__Listed records__.

(* ===== verification/Prelude.v ===== *)
(** A verification of the agentic platform.

    The program is a multi-tenant platform that answers questions over tenants' document
    collections and runs agents for them: a FastAPI service ([src/apps/api],
    [src/platform_core/api]), a relay ([src/apps/relay]) and workers ([src/apps/worker])
    around one PostgreSQL database, with Redis, an S3 bucket and a model provider beside it.
    The service admits a request, decides it and writes what is to be done into the database;
    the relay publishes the pointers of queued runs to a broker; a worker takes a run's lease
    and executes its workload ([src/workloads]), which calls the model through one client and
    writes its results under the lease.  Everything that must survive a crash, an impostor or
    a second copy of itself goes through rows of the database, and that is what is modelled.

    * How code becomes definitions

    A function of the source becomes a computation [M S A := S → result A * S] of
    [Prelude.v]: state passing over the state the code reads and writes, with Python's
    exceptions as the values of [exn].  The state of most code is [db] of [Db.v], a record of
    the tables; a statement is [select_where], [update_where] or an append over a table, and
    [tenant_session] conjoins the row-level-security predicate to every statement of its
    block, as the policies of [src/deploy/migrations/versions] do.  [tx] undoes a block that
    raises.  Code that also touches something outside the database (the ledger's memory, the
    response cache, the provider, the bucket, a client's own state) runs over a pair [db * W].
    The clock, fresh uuids, random draws and what other processes commit between two
    statements of one operation are arguments of the operation, so a theorem holds for every
    choice of them.  Where the interleaving of operations matters there is a transition
    system ([Lifecycle.v], [SideEffects.v]) or a list of committed operations ([exec_all] of
    [Builds.v], [Canary.v], [Documents.v], [Sessions.v], [Gaps.v], [Onboarding.v],
    [Datasets.v], [Budget.v]).

    Integers are Python's, so [Z]; times and intervals are microseconds in [Z].  A [str] is a
    string of code points below 256.  A float is the rational it denotes and arithmetic on it
    is exact ([Q]), with the code's own rounding written out ([round4], [timedelta_seconds],
    the [NUMERIC] columns of [Ledger.v]); a comparison that floats would decide by a last bit
    can differ.  JSON floats are carried by their [repr].

    * Files

    Foundations: [Prelude.v] (record update, the monad, statements, their lemmas and
    tactics), [Identity.v] ([platform_core/identity/principal.py]), [Json.v] ([json.dumps] as
    the digests use it), [Text.v] (string operations), [Db.v] ([platform_core/db]).

    Runs: [Leases.v] ([correctness/leases.py], [cancellation.py]), [Outbox.v]
    ([correctness/outbox.py], [apps/relay/main.py]), [Lifecycle.v] (the commits of all
    processes over the run table), [SideEffects.v] ([correctness/side_effects.py]),
    [Checkpoint.v] ([ports/checkpoint.py], [adapters/postgres/checkpoint.py]), [Tools.v]
    ([agent/tools.py], [api/routes/approvals.py]), [Worker.v] ([apps/worker]), [Echo.v] (a
    process killed at a crash point: [correctness/crash_points.py], [workloads/echo]).

    Authority: [AuditTrail.v] ([observability/audit.py]), [Capabilities.v]
    ([identity/capabilities.py]), [Auth.v] ([identity/auth.py]), [RateLimit.v]
    ([security/rate_limit.py]), [Api.v] ([api/policy.py], [api/route_table.py] and the
    middleware of [api/app.py]), [Settings.v] ([settings.py]: what a process refuses to start
    with, and the settings every other component reads), [Access.v] ([api/routes/auth.py],
    [api/routes/members.py]).

    Models: [Ledger.v] ([observability/ledger.py]), [Budget.v] (what any sequence of ledger
    operations can spend), [Cache.v] ([scaling/cache.py]), [Llm.v] ([observability/llm.py]),
    [Frame.v] (what a model call leaves alone), [Cassette.v] ([gates/cassette.py]).

    Corpora: [Builds.v] ([corpus/builds.py]), [ObjectStore.v]
    ([adapters/local/object_store.py]), [Chunking.v] ([corpus/chunking.py]), [Reindex.v]
    ([workloads/reindex]), [Canary.v] ([release/canary.py]), [Documents.v]
    ([api/routes/documents.py]).

    The API as a whole: [Routes.v] (the thin routes: [api/routes/runs.py], [usage.py],
    [tools.py], [audit.py] and the reading ones of [onboarding.py]), [Isolation.v] (every GET
    route, and what its answer can depend on), [Confined.v] (the writing routes, and what they
    can touch).

    Conversations: [Sessions.v] ([scaling/sessions.py]), [Gaps.v] ([corpus/gaps.py]),
    [Chat.v] ([workloads/chat/service.py] and the dense mode of [api/routes/query.py]),
    [Hybrid.v] ([workloads/graphrag/retriever.py], [service.py] and the graph mode of the
    same route), over the engine's seams in [Engine.v] ([workloads/graphrag/engine.py]) and
    the taxonomies on disk of [Artifacts.v] ([workloads/graphrag/artifacts.py]).

    Onboarding and evaluation: [Onboarding.v] ([workloads/onboarding/store.py]),
    [Drafting.v] ([workloads/onboarding/workload.py], [api/routes/onboarding.py]),
    [Datasets.v] ([gates/datasets.py], [gates/labels.py]), [Metrics.v] ([gates/metrics.py]),
    [Gate.v] ([gates/runner.py], [gates/promotion.py]), [Judge.v] ([gates/judge.py],
    [gates/annotator.py], [workloads/eval/workload.py]) and, in [Datasets.v], [Gate.v] and
    [Judge.v], their routes of [api/routes/eval.py].

    * Interfaces

    A component that uses another through a promise is proved against a class: [Table] and
    [TenantRow] ([Db.v]) give every table its lenses and its policy column; [AuditEnv]
    ([AuditTrail.v]) is the digest and the text functions of the trail; [CheckpointLog]
    ([Checkpoint.v]) is an append-only log, which the PostgreSQL store implements;
    [MetricsSource] is where the canary's measurements come from; [Embedder] ([Reindex.v]),
    [ChatClient] ([Chat.v]) and [EvalClient] ([Judge.v]) are what a workload asks of the model
    client and what it may count on the client not to touch.  These three are discharged
    by the client of [Llm.v] through [Frame.v] ([leaves_alone], [llm_embedder],
    [llm_client], [evaluator_client]).  [Scoped] ([Isolation.v]) and [Owned] ([Confined.v]) say
    of a table that a tenant's view of it is its own rows and that nobody else's matter to it.
    [GraphEngine] ([Hybrid.v]) and [DraftEngine]
    ([Drafting.v]) are what the platform asks of the graph engine, a tree outside this
    repository, and what the engine may not touch while it calls back; concrete ones are in
    the modules [HybridDemo] and [DraftingDemo].

    * Theorems

    Runs: a finished run stays as it finished until retention deletes it, and its row satisfies
    the table's invariant; each lease counts an attempt and the attempts are bounded; a holder
    that lost its lease can write nothing; one admission per idempotency key; a swept run is
    published again; an effect that needs reconciliation is repeated only after it raised; a
    write tool runs once per approval of its very arguments; a killed run, executed again,
    announces its message once and, if no other document has its bytes, finishes.

    Authority: no handler starts without a decision behind it and the startup check misses no
    route; a role or grant allows exactly what the table says; a token carries identity and
    never authority; only the password signs in; the chain of audit events verifies after any
    history of appends and retention; a deployed API that started fails closed, and the
    settings it started with fit the components they configure.

    Models: reservations bound what a tenant spends, a reservation is settled once, every
    call of the client library is reserved for and metered, a cached answer is the one stored for the same
    tenant and question, a recorded one is replayed as it was recorded.

    Corpora: the served build is always a complete one; a rebuild replaces it or leaves it, if
    the database answers after its promotion; a stored object answers only its tenant; no paragraph of a document is lost in chunking and
    chunks are well formed; one revision is active; a current document has its bytes.

    Conversations, onboarding and evaluation: a conversation is its last turns; a gap's key is
    its words; a turn is grounded in passages of the live build or refused, also over the
    graph, whose sources are ranked by the sum of their signals; a process has one engine and
    stored artifacts come back from its disk; a draft settles its session while
    nobody else touches it, and a domain has one draft at a time; only what was approved is
    published and one taxonomy is live, where no edit overlaps the approval; a version of a
    golden set is its content, labels tell who wrote an answer and every set is measured; a
    gate refuses regressions beyond its tolerance, where promotions do not overlap, and scores
    each item once; a verdict is the judge's or none, an evaluation promotes nothing,
    and drafts only fill blanks.

    The API as a whole: what the handler of a GET route answers depends on the caller's tenant
    alone and changes nothing; what the handler of a writing route does, even one that fails
    part way, no other tenant can see (three writing routes are left out, [elsewhere] of
    [Confined.v]); a cap binds from its change on.

    Where the code does not keep what it means to, the theorem carries the condition and an
    [Example] beside it shows what happens without it: [an_edit_outlives_its_status_check],
    [late_draft_overwrites_approved_bytes], [concurrent_promotions_regress],
    [tolerance_adds_up], [a_cancelled_draft_is_put_up_for_review],
    [overlapping_requests_both_draft], [a_repeated_key_blocks_the_domain],
    [a_twin_is_never_announced], [fault_after_promotion_empties_the_collection],
    [unchanged_answer_counts_as_an_edit], [a_nul_is_no_401] and the lemma
    [landed_and_raised_lands_again].

    * Parameters

    SHA-256 and SHA-1 (where a theorem needs them injective it names the collision instead),
    what a [jsonb] column gives back, [isoformat], the JWT library, the password hasher, the
    broker, workload handlers and tool handlers, path matching, JSON, UTF-8, HTML and CSV
    parsing, the tokenisers, the provider, the nearest-neighbour scan of pgvector, the month's
    start, [repr] of floats, the HMAC and the case folding of a login, the graph engine, its
    imports and its parser of taxonomies, PostgreSQL's text search, the existence of paths,
    whether PostgreSQL answers the function that sets caps, and the wording of reasons and log lines.  S3 is a map whose
    requests can fail, Redis a map with expiry times; the reply of the limiter's Redis script
    is an argument.  A theorem with a hypothesis on one of them has a witness in which it is a
    concrete function.

    * Fuel

    Loops over lists and rows are structural.  The retry loop of a model call is the code's
    three attempts ([dispatch_from 3]).  Batching ([groups], [batches]) recurses on fuel equal
    to the length of its list, each round consuming at least one element, so it is never short.
    The worker's and the relay's polling loops are not modelled: a theorem speaks of one pass,
    or of any list of them.

    * Not modelled

    Telemetry, logging and metrics; DDL, connection pools and role grants; Celery's and
    uvicorn's configuration and the process entry points; response rendering and the health
    probes; the graph engine's own code, a tree outside this repository, and the rebinding of
    its functions; scripts, tests and the web client.

    Retention: the pass over the audit trail is in [AuditTrail.v], the deletion of finished
    runs in [Lifecycle.v], those of expired sessions and of old gaps in [Sessions.v]
    and [Gaps.v].  The same function also deletes old evaluation runs, versions of golden sets, usage rows and budget reservations,
    which modelled code does read; these deletions are not modelled, and the theorems on
    [Datasets.v], [Gate.v], [Ledger.v] and [Budget.v] speak of histories without them.

    Concurrency: what others commit between two statements of one operation is an argument
    where the outcome hangs on it ([between] of [Outbox.v], [SideEffects.v], [Onboarding.v] and
    [Gate.v], [other] and [meanwhile] of [Drafting.v], [during] of [Llm.v]).  Otherwise an
    operation is one step; that is what its locks, its conditional updates or its constraints
    make of it, or, where it has none, the case in which nobody else writes its rows in
    between.  The driver refuses a string with a NUL; this is a guard where the string comes
    from a request ([no_nul], [jsonb_ok]). *)
From Stdlib Require Export ZArith QArith Qround Lia Bool Sorting.Sorted.
From Stdlib Require Ascii.
From stdpp Require Export base list strings relations gmap.
#[global] Close Scope Q_scope.
#[global] Open Scope string_scope.
#[global] Open Scope list_scope.
#[global] Open Scope Z_scope.

(** * Record update

    [UPDATE t SET a = x, b = y] touches some columns of a row and leaves the
    others: [r <| a := x |> <| b := y |>].  Each record declares its
    eta-expansion once ([Eta]); the setter of a field is read off from it. *)

Class Eta (R : Type) := eta : R → R.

__Required work__.
With the line that has "[Frame.v] (what a" as the first and the line that has "same route), over" as the last, repeat exactly that run of lines above and no more.

__Solution for this problem__.
    [Frame.v] (what a model call leaves alone), [Cassette.v] ([gates/cassette.py]).

    Corpora: [Builds.v] ([corpus/builds.py]), [ObjectStore.v]
    ([adapters/local/object_store.py]), [Chunking.v] ([corpus/chunking.py]), [Reindex.v]
    ([workloads/reindex]), [Canary.v] ([release/canary.py]), [Documents.v]
    ([api/routes/documents.py]).

    The API as a whole: [Routes.v] (the thin routes: [api/routes/runs.py], [usage.py],
    [tools.py], [audit.py] and the reading ones of [onboarding.py]), [Isolation.v] (every GET
    route, and what its answer can depend on), [Confined.v] (the writing routes, and what they
    can touch).

    Conversations: [Sessions.v] ([scaling/sessions.py]), [Gaps.v] ([corpus/gaps.py]),
    [Chat.v] ([workloads/chat/service.py] and the dense mode of [api/routes/query.py]),
    [Hybrid.v] ([workloads/graphrag/retriever.py], [service.py] and the graph mode of the
    same route), over the engine's seams in [Engine.v] ([workloads/graphrag/engine.py]) and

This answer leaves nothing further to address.